My Brain After Watching 2067 at 2:37 AM
My chest hurts. Like literally hurts. I think I stopped breathing during that last scene. Just finished 2067 on Netflix and my hands are still shaking. Why did I watch this alone at 2 AM? Bad decision. Very bad decision.
The whole time I was curled up on my couch with this stupid blanket that's not even warm enough but I couldn't be bothered to get up and grab the good one because I was too invested. Netflix recommended it and I thought "sure, why not, some sci-fi to fall asleep to." WRONG. So wrong. Now I'm wide awake and questioning everything about my existence and the future of humanity.
That scene where Ethan first arrives in the future. The camera does this slow pan across the dead landscape and my body literally tensed up. I could feel my shoulders creeping toward my ears. And the sound design? The silence punctuated by that weird wind noise? I had to pause it for a second just to remind myself I was in my living room and not some dead forest 400 years from now.
The message he leaves for his wife. "If you're seeing this, it means I've failed." God. That line is echoing in my head right now. The way Kodi Smit-McPhee delivered it with that slight tremble in his voice. I think that's when I really leaned in, like physically moved closer to the screen as if proximity would somehow change what was about to happen.
It reminds me of when my grandpa was sick in the hospital and he recorded all those messages for us for after he was gone. I was only 12 but I remember him setting up that little camera in his room, making these videos for each of us for future birthdays and graduations he knew he wouldn't be around for. I still can't watch them without... actually never mind. Too much for 3 AM.
The time travel concept actually kind of broke my brain a little. I thought I was following it and then suddenly I wasn't sure if he was changing the past or the future or both simultaneously. I thought I loved that whole paradox element, but now that I'm typing this... was it actually kind of dumb? Like did it even make sense or was it just confusing for the sake of being confusing? I don't know. I'm too tired to untangle it but also too wired to sleep.
My apartment feels weird now. All dark except for this TV screen glare. The hum of my refrigerator sounds different somehow. More ominous. Everything feels more fragile. That's the power of good sci-fi I guess – it messes with your perception of your actual reality.
The ending though. Without spoilers... I did NOT see that coming. I literally gasped. Loudly. Thank god my roommates are asleep because they would have thought someone broke in. My hand flew to my mouth and I think I whispered "no way" to my empty living room like an idiot.
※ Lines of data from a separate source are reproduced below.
Lemma image_view km v : map_ok km → (kernel_vbase km <= v < kernel_vend km)%Z → (v mod 4096 = 0)%Z →
  canonical v ∧ (snd <$> boot_view km v) = Some (writable (section_prot km v), executable (section_prot km v)).
Proof.
  intros M Hv Ha. destruct M as [[I1 I2 I3 I4 I5 I6] K1 K2 _ _ _ _ _]. split.
  { unfold canonical in *. lia. }
  unfold boot_view. cbv zeta. rewrite Ha, Z.sub_0_r.
  assert (v < kernel_vbase km + Z.of_nat (image_pages km) * 4096)%Z as Hlt.
  { unfold image_pages. change PAGE with 4096%Z. pose proof (div_ceil_bounds (kernel_vend km - kernel_vbase km) ltac:(lia)). lia. }
  rewrite (proj2 (Z.leb_le _ _)), (proj2 (Z.ltb_lt _ _)) by lia. done.
Qed.

(** What [verify_wx] finds of a section. *)
Lemma section_prots km : sections_ok km →
  section_prot km (text km).1 = Rx ∧ section_prot km (data_sect km).1 = Rw ∧
  (((rodata km).1 < (rodata km).2)%Z → section_prot km (rodata km).1 = Ro).
Proof.
  intros [(T1 & T2 & _) (D1 & D2 & _ & D3) R]. unfold section_prot.
  assert (∀ a b v, (a <=? v)%Z && (v <? b)%Z = bool_decide (a <= v < b)%Z) as E.
  { intros a b v. apply eq_true_iff_eq. rewrite andb_true_iff, bool_decide_eq_true, Z.leb_le, Z.ltb_lt. done. }
  rewrite !E. split; [|split].
  - by rewrite bool_decide_eq_true_2 by lia.
  - by rewrite bool_decide_eq_false_2, bool_decide_eq_true_2 by lia.
  - intros Hr. destruct (R Hr) as (_ & _ & R1 & R2). by rewrite !bool_decide_eq_false_2.
Qed.

Section paging.
Variable HHDM_OFFSET : Z.
Hypothesis HHDM_room : (0 <= HHDM_OFFSET <= 2 ^ 64 - 2 ^ 44)%Z.
Implicit Types s : Mach (option FrameAllocator).

Lemma page_prot_eq s H v : tabs (mem s) → is_space (mem s) H (cr3 s) →
  page_prot HHDM_OFFSET v s = (Ok ((λ x, x.1.2) <$> maps (mem s) (cr3 s) v), s).
Proof using HHDM_room.
  intros TB SP. unfold page_prot. rewrite (bind_run _ _ _ _ _ (walk_eq HHDM_OFFSET HHDM_room s H v TB SP)).
  unfold maps. by destruct (leaf_of _ _ _).
Qed.

Lemma count_supply n (f : option FrameAllocator) H : held f H → supply n f → (Z.of_nat n <= fs_count f)%Z.
Proof using Type.
  clear HHDM_room. revert f H. induction n as [|n IH]; intros f H Hh Hs; [apply fs_count_nonneg|]. cbn [supply] in Hs.
  pose proof (fs_alloc_spec f H Hh) as Ha. destruct (fs_alloc f) as [[[pa|]|e|] f']; try done.
  destruct Ha as (_ & Hh' & Hc). specialize (IH f' _ Hh' Hs). lia.
Qed.

(** [verify_wx] over the tables [build_address_space] built. *)
Lemma verify_wx_ok km s c H : map_ok km → sections_ok km → tabs (mem s) → is_space (mem s) H (cr3 s) →
  (∀ v, maps (mem s) (cr3 s) v = boot_maps km v) → verify_wx HHDM_OFFSET km (mkKernel s c) = (Ok (), mkKernel s c).
Proof using HHDM_room.
  intros MK SO TB SP MP. destruct (section_prots km SO) as (PT & PD & PR). pose proof SO as [(T1 & _ & T2) (D1 & _ & D2 & _) R].
  assert (∀ v e C (K : bool * bool → M Kernel Fatal C), (kernel_vbase km <= v < kernel_vend km)%Z → (v mod 4096 = 0)%Z →
    (page_prot_or HHDM_OFFSET v e ≫= K) (mkKernel s c) = K (writable (section_prot km v), executable (section_prot km v)) (mkKernel s c)) as Hp.
  { intros v e C K Hv Ha. destruct (image_view km v MK Hv Ha) as [Hc E]. unfold page_prot_or.
    assert (page_prot HHDM_OFFSET v s = (Ok (Some (writable (section_prot km v), executable (section_prot km v))), s)) as Er.
    { rewrite (page_prot_eq s H) by done. rewrite MP, boot_range by done. rewrite <- E. by destruct (boot_view km v). }
    unfold mbind, M_bind, on_mach. cbn [machine]. by rewrite Er. }
  unfold verify_wx. cbn [prot_checked]. rewrite Hp by done. rewrite PT. change (writable Rx || negb (executable Rx)) with false. cbv iota.
  destruct (Z.ltb_spec (rodata km).1 (rodata km).2) as [Hr|Hr].
  - destruct (R Hr) as (R1 & R2 & _). erewrite bind_run; [|rewrite Hp by done; rewrite (PR Hr); reflexivity].
    rewrite Hp by done. by rewrite PD.
  - erewrite bind_run; [|reflexivity]. rewrite Hp by done. by rewrite PD.
Qed.

Definition wx_ctl (c : Ctl) : Ctl := mkCtl (cpuid_edx c) (Z.lor (EFER c) (Z.shiftl 1 11)) (Z.lor (CR0 c) (Z.shiftl 1 16)).

Lemma setup_ok sy s c vend kphys H n : let km := kernel_map HHDM_OFFSET sy vend kphys in
  held (fr s) H → tabs (mem s) → (Z.of_nat (14 + n) <= fs_count (fr s))%Z → Z.land (cpuid_edx c) (Z.shiftl 1 20) ≠ 0%Z →
  translate HHDM_OFFSET (kernel_start sy) s = (Ok (Some kphys), s) → next_multiple_of (E := Fatal) (kernel_end sy) PAGE_SIZE = Ok vend →
  map_ok km → sections_ok km →
  ∃ s', setup_kernel_paging HHDM_OFFSET sy (mkKernel s c) = (Ok (), mkKernel s' (wx_ctl c)) ∧ booted HHDM_OFFSET km s s' H ∧
    (Z.of_nat n <= fs_count (fr s'))%Z ∧ cr3 s' = KERNEL_PML4 s'.
Proof using HHDM_room.
  intros km Hh TB Hc Hnx Ht He M SO. assert (gibs km = 4) as Hg by reflexivity.
  destruct (build_world HHDM_OFFSET HHDM_room s H n km) as (r & s1 & B & R & Hok & HB & K & C & _ & MP & W); [|done|].
  { apply okay_count; [done|done|]. rewrite Hg. exact Hc. }
  pose proof M as [[I1 I2 I3 I4 I5 I6] _ _ _ _ _ _ _]. pose proof SO as [(T1 & _) _ _].
  unfold setup_kernel_paging. rewrite (mach_run _ _ _ _ _ _ Ht), unwrap_run, (lift_run vend) by done. fold km. cbv zeta.
  change 0x200000%Z with (2 ^ 21)%Z. rewrite I1. cbn [Z.eqb negb]. rewrite (lift_run (kernel_vend km - kernel_vbase km)%Z) by (apply arith_in; unfold in_u; lia).
  rewrite (proj2 (Z.ltb_ge _ _)) by lia. rewrite (bind_run enable_wx _ _ () (mkKernel s (wx_ctl c))); last first.
  { unfold enable_wx. cbn [ctl]. by rewrite (proj2 (Z.eqb_neq _ _)). }
  rewrite (mach_run _ _ _ _ _ _ R). set (s2 := (activate_address_space (mkSpace r 0) s1).2).
  rewrite (mach_run _ _ _ _ () s2) by done. exists s2. pose proof (w_kernel _ _ _ _ W) as SP. rewrite K in SP.
  assert (okay s2 B n) as Hok2 by (by destruct Hok; split).
  split; [by apply (verify_wx_ok km s2 _ B); [| |apply Hok| |]|]. split; [|split; [|symmetry; exact K]].
  - split; [done|]. split; [done|]. split; [done|]. rewrite Hg. split; [lia|]. by exists (mkSpace r 0), s1.
  - apply (count_supply n (fr s2) B); apply Hok2.
Qed.
End paging.
(* ===== verification/BootTheorems.v ===== *)
(** * From the boot loader to a running memory subsystem: theorems *)

From stdpp Require Import sets relations strings.
From S2P Require Import Prelude Handoff HandoffProps Buddy BuddyInv BuddyProps MemInit MemInitProps Arch Frames Slab.
From S2P Require Import Paging PagingInv PagingOps PagingClone PagingWorld PagingBuild PagingBoot PagingHistory PagingTheorems Boot BootProps.

(** ** The handoff *)

Lemma regions_holds byte_at a rs : Forall wf rs → holds byte_at a (concat (image <$> rs)) → regions byte_at a (length rs) = rs.
Proof.
  intros Hw. revert a. induction Hw as [|r rs Hr Hw IH]; intros a H; [done|]. cbn [fmap list_fmap concat] in H.
  apply holds_app in H as [H1 H2]. rewrite image_size in H2 by done. change (size_of MemRegion_t) with 24 in H2.
  unfold regions in *. cbn [length seq fmap list_fmap]. f_equal.
  - unfold region_at. change (Z.of_nat (0 * size_of MemRegion_t)) with 0%Z. rewrite Z.add_0_r. by apply (image_read (Coder := region_coder)).
  - specialize (IH _ H2). rewrite <- IH at 2. rewrite <- fmap_S_seq, <- list_fmap_compose. apply list_fmap_ext.
    intros i j _. unfold compose, region_at. f_equal. change (size_of MemRegion_t) with 24. lia.
Qed.

(** The kernel reads the handoff as the loader wrote it: over any memory that
    holds the frozen 144-byte image of a [WardenBootInfo] and the image of a region
    array, the dereferences at the computed [repr(C)] offsets give back every field
    and every region, and the compile-time layout assertions hold. *)
Theorem handoff_roundtrip byte_at a b bi rs :
  wf bi → Forall wf rs → holds byte_at a (image bi) → holds byte_at b (concat (image <$> rs)) →
  read_bootinfo byte_at a = bi ∧ regions byte_at b (length rs) = rs ∧ length (image bi) = 144 ∧ tripwire = true.
Proof.
  intros Hbi Hrs H1 H2. split; [by apply (image_read (Coder := info_coder))|]. split; [by apply regions_holds|].
  split; [by rewrite image_size|by vm_compute].
Qed.

(** Of an acceptable handoff the dump prints, after the header, at most 32
    regions and how many more there are, and the exact number of usable pages in
    the first 1024 regions, saturated; the walk never panics, whatever the bytes
    behind the pointers. *)
Theorem dump_exact byte_at p :
  (∀ a, 0 <= byte_at a < 256)%Z → refusal byte_at p = None →
  let bi := read_bootinfo byte_at p in
  validate_and_dump byte_at p [] = (Ok bi, header bi ++ map_report byte_at bi).
Proof.
  intros Hb Hr bi. rewrite validate_eq. unfold refusal in Hr. cbv zeta in *. fold bi in Hr |- *. destruct (info_bounds byte_at Hb p) as (_ & Hc & _).
  repeat (case_decide; [done|]). erewrite bind_run; [reflexivity|]. cbn [app]. apply dump_memmap_run; [done|done|]. by apply one_zero.
Qed.

(** ** The hostile map *)

Lemma seen_regions byte_at a m :
  seen m (regions byte_at a (Z.to_nat (Z.min (mm_count m) (Z.of_nat MAX_REGIONS)))) =
  regions byte_at a (Z.to_nat (Z.min (mm_count m) (Z.of_nat MAX_REGIONS))).
Proof. unfold seen. apply take_ge. unfold regions. by rewrite length_fmap, length_seq. Qed.

(** [k] with [fa] installed in [FRAMES]. *)
Definition install (fa : FrameAllocator) (k : Kernel) : Kernel :=
  mkKernel (upd (machine k) (mem (machine k)) (Some fa)) (ctl k).

Lemma init_overflow hhdm m arr : in_u 64 hhdm → in_u 64 (mm_regions m) → in_u 64 (mm_count m) →
  mm_regions m ≠ 0%Z → mm_count m ≠ 0%Z → (2 ^ 64 <= mm_regions m + hhdm)%Z → init hhdm m arr = Panic.
Proof.
  unfold in_u. intros Hh Hm Hc N0 N1 Ho. unfold init, region_slice. rewrite (proj2 (Z.eqb_neq _ _) N0).
  rewrite (proj2 (Nat.eqb_neq _ _)) by (unfold MAX_REGIONS; lia). cbn [orb]. munfold. unfold arith.
  by rewrite (proj2 (fits_false _ _)) by (unfold in_u; lia).
Qed.


(** ** Up and running *)

(** With the loader's contract met (its tables map the kernel, the linker's
    sections lie in the image, the processor has NX) and 16 frames to spare, the
    memory subsystem comes up on any allocator [init] built: the tables are built,
    loaded and pass the W^X check with NXE and WP set, every step of the
    demonstration succeeds and gives all its frames back, and the state is a history
    of the booted tables, to which the theorems on process isolation apply.  It
    halts only if no block of 16 frames is left. *)
Theorem memory_comes_up hhdm ram sy s c fa U dp db vend kphys :
  (0 <= hhdm <= 2 ^ 64 - 2 ^ 44)%Z → (∀ pa, length (ram pa) = 512) →
  built U fa dp db → fr s = Some fa → tabs (mem s) → (16 <= free_frame_count (Some fa))%Z →
  Z.land (cpuid_edx c) (Z.shiftl 1 20) ≠ 0%Z →
  translate hhdm (kernel_start sy) s = (Ok (Some kphys), s) → next_multiple_of (E := Fatal) (kernel_end sy) PAGE_SIZE = Ok vend →
  let km := kernel_map hhdm sy vend kphys in
  map_ok km → sections_ok km →
  ∃ s1, booted hhdm km s s1 ∅ ∧
    match bring_up hhdm ram sy (mkKernel s c) with
    | (Ok (), k) => rtc (step hhdm) (mkPstate s1 ∅ ∅) (mkPstate (machine k) ∅ ∅) ∧ ctl k = wx_ctl c ∧
        cr3 (machine k) = KERNEL_PML4 (machine k) ∧ free_frame_count (fr (machine k)) = free_frame_count (fr s1)
    | (Err UntypedBlockFailed, k) => ∀ fa', fr (machine k) = Some fa' → ∀ p o, blk (buddy fa') p o → o < 4
    | _ => False
    end.
Proof.
  intros Hh Hram Hbt Hfa TB Hc Hnx Ht He km M SO. pose proof (built_held _ _ _ _ Hbt) as Hheld. rewrite <- Hfa in Hheld, Hc.
  destruct (setup_ok hhdm Hh sy s c vend kphys ∅ 2) as (s1 & R1 & Hbo & Hc1 & C1); try done. fold km in Hbo. exists s1. split; [done|].
  destruct (boot_hinv hhdm km Hh s s1 ∅ Hbo) as (B & _ & I). assert (live km B s1 ∅) as L1 by (by exists B). clear I.
  unfold bring_up. rewrite (bind_run _ _ _ _ _ R1). set (c' := wx_ctl c). unfold demo.
  destruct (demo_frames_ok hhdm Hh km B ram s1 c' L1) as (s2 & R2 & S2 & Hc2 & C2); [done|].
  pose proof (reach_live hhdm Hh km B _ _ _ _ L1 S2) as L2.
  destruct (demo_slab_ok hhdm Hh km B ram s2 c' L2) as (s3 & R3 & S3 & Hc3 & C3); [lia|].
  pose proof (reach_live hhdm Hh km B _ _ _ _ L2 S3) as L3.
  destruct (demo_untyped_ok hhdm km B s3 c' L3) as [(s4 & R4 & S4 & Hc4 & C4)|[R4 Hno]].
  - rewrite (bind_run _ _ _ () (mkKernel s4 c')) by (by rewrite (bind_run _ _ _ _ _ R2), (bind_run _ _ _ _ _ R3)).
    pose proof (reach_live hhdm Hh km B _ _ _ _ L3 S4) as L4.
    destruct (verify_zero_ok hhdm Hh km B ram Hram s4 c' L4) as (s5 & -> & S5 & Hc5 & C5); [lia|]. cbn [machine ctl].
    assert (rtc (step hhdm) (mkPstate s1 ∅ ∅) (mkPstate s5 ∅ ∅)) as St by (unfold reach in *; by repeat (etrans; [eassumption|])).
    split; [exact St|]. split; [done|]. split; [|cbn in *; lia].
    assert (roots s5 = roots s1) as [= -> ->] by congruence. exact C1.
  - assert ((demo_frames hhdm ram;; demo_slab hhdm ram;; demo_untyped) (mkKernel s1 c') = (Err UntypedBlockFailed, mkKernel s3 c')) as E
      by (by rewrite (bind_run _ _ _ _ _ R2), (bind_run _ _ _ _ _ R3)).
    unfold mbind at 1, M_bind at 1. rewrite E. exact Hno.
Qed.

(** ** A small handoff

    The structure at 0x1000, an array of three regions at physical 0x2000. *)

Definition demo_regions : list MemRegion :=
  [mkRegion 0 1 RESERVED 0; mkRegion 0x9000 3 USABLE 0; mkRegion 0x2000 5 USABLE 0].
Definition demo_info : WardenBootInfo :=
  mkBootInfo WARDEN_MAGIC 1 0 (mkMap 0x2000 3) OptFb_NONE ModuleList_EMPTY small_hhdm 0xE0000 OptRange_NONE PhysStr_EMPTY.
Definition place (a : Z) (l : bytes) (rest : Z → Z) (x : Z) : Z := 
  if (a <=? x)%Z && (x <? a + Z.of_nat (length l))%Z then l !!! Z.to_nat (x - a) else rest x.
Definition demo_bytes : Z → Z :=
  place 0x1000 (image demo_info) (place (small_hhdm + 0x2000) (concat (image <$> demo_regions)) (λ _, 0%Z)).

Lemma place_holds a l rest : holds (place a l rest) a l.
Proof.
  intros i x Hi. pose proof (lookup_lt_Some _ _ _ Hi). unfold place. rewrite (proj2 (Z.leb_le _ _)), (proj2 (Z.ltb_lt _ _)) by lia. cbn [andb].
  replace (Z.to_nat (a + Z.of_nat i - a)) with i by lia. by apply list_lookup_total_correct.
Qed.

Lemma place_bytes a l rest x : byte_list l → (∀ y, 0 <= rest y < 256)%Z → (0 <= place a l rest x < 256)%Z.
Proof.
  intros Hl Hr. unfold place. destruct (Z.leb_spec a x), (Z.ltb_spec x (a + Z.of_nat (length l))); cbn [andb]; [|apply Hr..].
  apply (Forall_lookup_total_1 _ _ _ Hl). lia.
Qed.

Lemma place_other a l rest x : (a + Z.of_nat (length l) <= x)%Z → place a l rest x = rest x.
Proof. intros H. unfold place. rewrite (proj2 (Z.ltb_ge _ _)) by lia. by rewrite andb_false_r. Qed.

Lemma demo_is_bytes x : (0 <= demo_bytes x < 256)%Z.
Proof.
  apply place_bytes; [apply byte_list_check; by vm_compute|]. intros y. apply place_bytes; [apply byte_list_check; by vm_compute|]. lia.
Qed.

Lemma demo_array_holds : holds demo_bytes (small_hhdm + 0x2000) (concat (image <$> demo_regions)).
Proof.
  intros i x Hi. unfold demo_bytes. rewrite place_other; [by apply place_holds|].
  change (length (image demo_info)) with 144. unfold small_hhdm. lia.
Qed.

Lemma handoff_roundtrip_witness :
  read_bootinfo demo_bytes 0x1000 = demo_info ∧ regions demo_bytes (small_hhdm + 0x2000) 3 = demo_regions.
Proof.
  destruct (handoff_roundtrip demo_bytes 0x1000 (small_hhdm + 0x2000) demo_info demo_regions) as (H1 & H2 & _).
  - by vm_compute.
  - repeat (constructor; [by vm_compute|]). constructor.
  - apply place_holds.
  - apply demo_array_holds.
  - split; [exact H1|exact H2].
Defined.

Lemma dump_exact_witness :
  last (validate_and_dump demo_bytes 0x1000 []).2 = Some (LUsable 8 0).
Proof.
  assert (refusal demo_bytes 0x1000 = None) as E by (vm_compute; reflexivity).
  rewrite (dump_exact demo_bytes 0x1000 demo_is_bytes E). vm_compute. reflexivity.
Defined.

(** A machine as the loader leaves it: its tables map the kernel with one page of
    1 GiB, and the allocator of [small_boot] is installed. *)
Definition loader_tables : gmap Z (list Z) :=
  <[0x1000%Z := <[511:=0x2003%Z]> (replicate 512 0%Z)]> (<[0x2000%Z := <[510:=0x40000083%Z]> (replicate 512 0%Z)]> ∅).
Definition loader_s : Mach (option FrameAllocator) := mkMach loader_tables (Some small_fa) 0x1000 0 [].
Definition loader_c : Ctl := mkCtl (2 ^ 20) 0x500 0x80000011.
Definition small_sy : Symbols :=
  let v := 0xffffffff80000000%Z in
  mkSymbols v (v + 0x4800) v (v + 0x2000) (v + 0x2000) (v + 0x4000) (v + 0x4000) (v + 0x5000).
Definition small_ram : Z → list Z := λ _, replicate 512 (0x5555555555555555)%Z.
Definition up_map : KernelMap := kernel_map small_hhdm small_sy 0xffffffff80005000 0x40000000.


Lemma loader_built : ∃ U dp db, built U small_fa dp db.
Proof.
  assert (init_ranges small_hhdm [(16, 1040)%Z] = Ok (small_fa, (16 * 4096, 12288)%Z)) as E
    by (vm_cast_no_check (@eq_refl (I (FrameAllocator * (Z * Z))) (init_ranges small_hhdm [(16, 1040)%Z]))).
  pose proof (init_ranges_spec small_hhdm [(16, 1040)%Z]) as H. rewrite E in H.
  eexists _, _, _. apply H; [unfold small_hhdm; lia|repeat constructor; simpl; lia].
Qed.

Lemma loader_tabs : tabs loader_tables.
Proof.
  unfold loader_tables. apply tabs_insert; [apply tabs_insert| |].
  - intros t T Ht. by rewrite lookup_empty in Ht.
  - split; [lia|reflexivity].
  - reflexivity.
  - split; [lia|reflexivity].
  - reflexivity.
Qed.

Lemma up_map_ok : map_ok up_map.
Proof.
  split; [split| | | | | | |]; cbn [up_map kernel_map kernel_vbase kernel_vend kernel_phys hhdm_offset small_sy kernel_start];
    unfold small_hhdm, canonical; try lia.
  all: vm_compute; (lia || done || congruence).
Qed.

Lemma up_sections : sections_ok up_map.
Proof. split; vm_compute; [intuition congruence..|]. intros _. intuition congruence. Qed.

Lemma memory_comes_up_witness : ∃ s1 k, bring_up small_hhdm small_ram small_sy (mkKernel loader_s loader_c) = (Ok (), k) ∧
  rtc (step small_hhdm) (mkPstate s1 ∅ ∅) (mkPstate (machine k) ∅ ∅) ∧
  EFER (ctl k) = 0xd00%Z ∧ CR0 (ctl k) = 0x80010011%Z.
Proof.
  destruct loader_built as (U & dp & db & Hb).
  destruct (memory_comes_up small_hhdm small_ram small_sy loader_s loader_c small_fa U dp db 0xffffffff80005000 0x40000000)
    as (s1 & _ & H).
  - exact small_room.
  - intros pa. apply length_replicate.
  - exact Hb.
  - reflexivity.
  - exact loader_tabs.
  - by vm_compute.
  - by vm_compute.
  - vm_compute. reflexivity.
  - vm_compute. reflexivity.
  - exact up_map_ok.
  - exact up_sections.
  - assert ((bring_up small_hhdm small_ram small_sy (mkKernel loader_s loader_c)).1 = Ok ()) as E by (vm_compute; reflexivity).
    destruct (bring_up small_hhdm small_ram small_sy (mkKernel loader_s loader_c)) as [r k]. cbn [fst] in E. subst r.
    destruct H as (St & Hc & _). exists s1, k. split; [reflexivity|]. split; [exact St|]. rewrite Hc. split; reflexivity.
Defined.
The CGI was hit or miss though. Some parts looked amazing, especially the futuristic cityscapes. But other shots felt a bit... Syfy channel original movie? I thought I didn't mind it while watching, but now that I'm thinking about it, did I just forgive it because the story had me hooked? Probably.
And don't even get me started on the environmental themes. Like okay, we get it, climate change is bad and we're destroying the planet. But the way they wove it into the DNA of the actual plot was pretty brilliant. Not preachy, just... terrifyingly plausible.
I keep checking my phone like I'm expecting some important message from the future. This is what happens when you watch intense sci-fi alone in the middle of the night. Your brain gets all scrambled.
The sound design though. Seriously. Even through my mediocre TV speakers, the way they used silence was incredible. Those moments where everything just goes quiet and you're left with only the character's breathing. I found myself holding my breath along with them without even realizing it.
I should probably try to sleep but I know I'll just be lying there thinking about oxygen trees and whether the future is already written or if we can actually change it. Great. Now I'm all existential.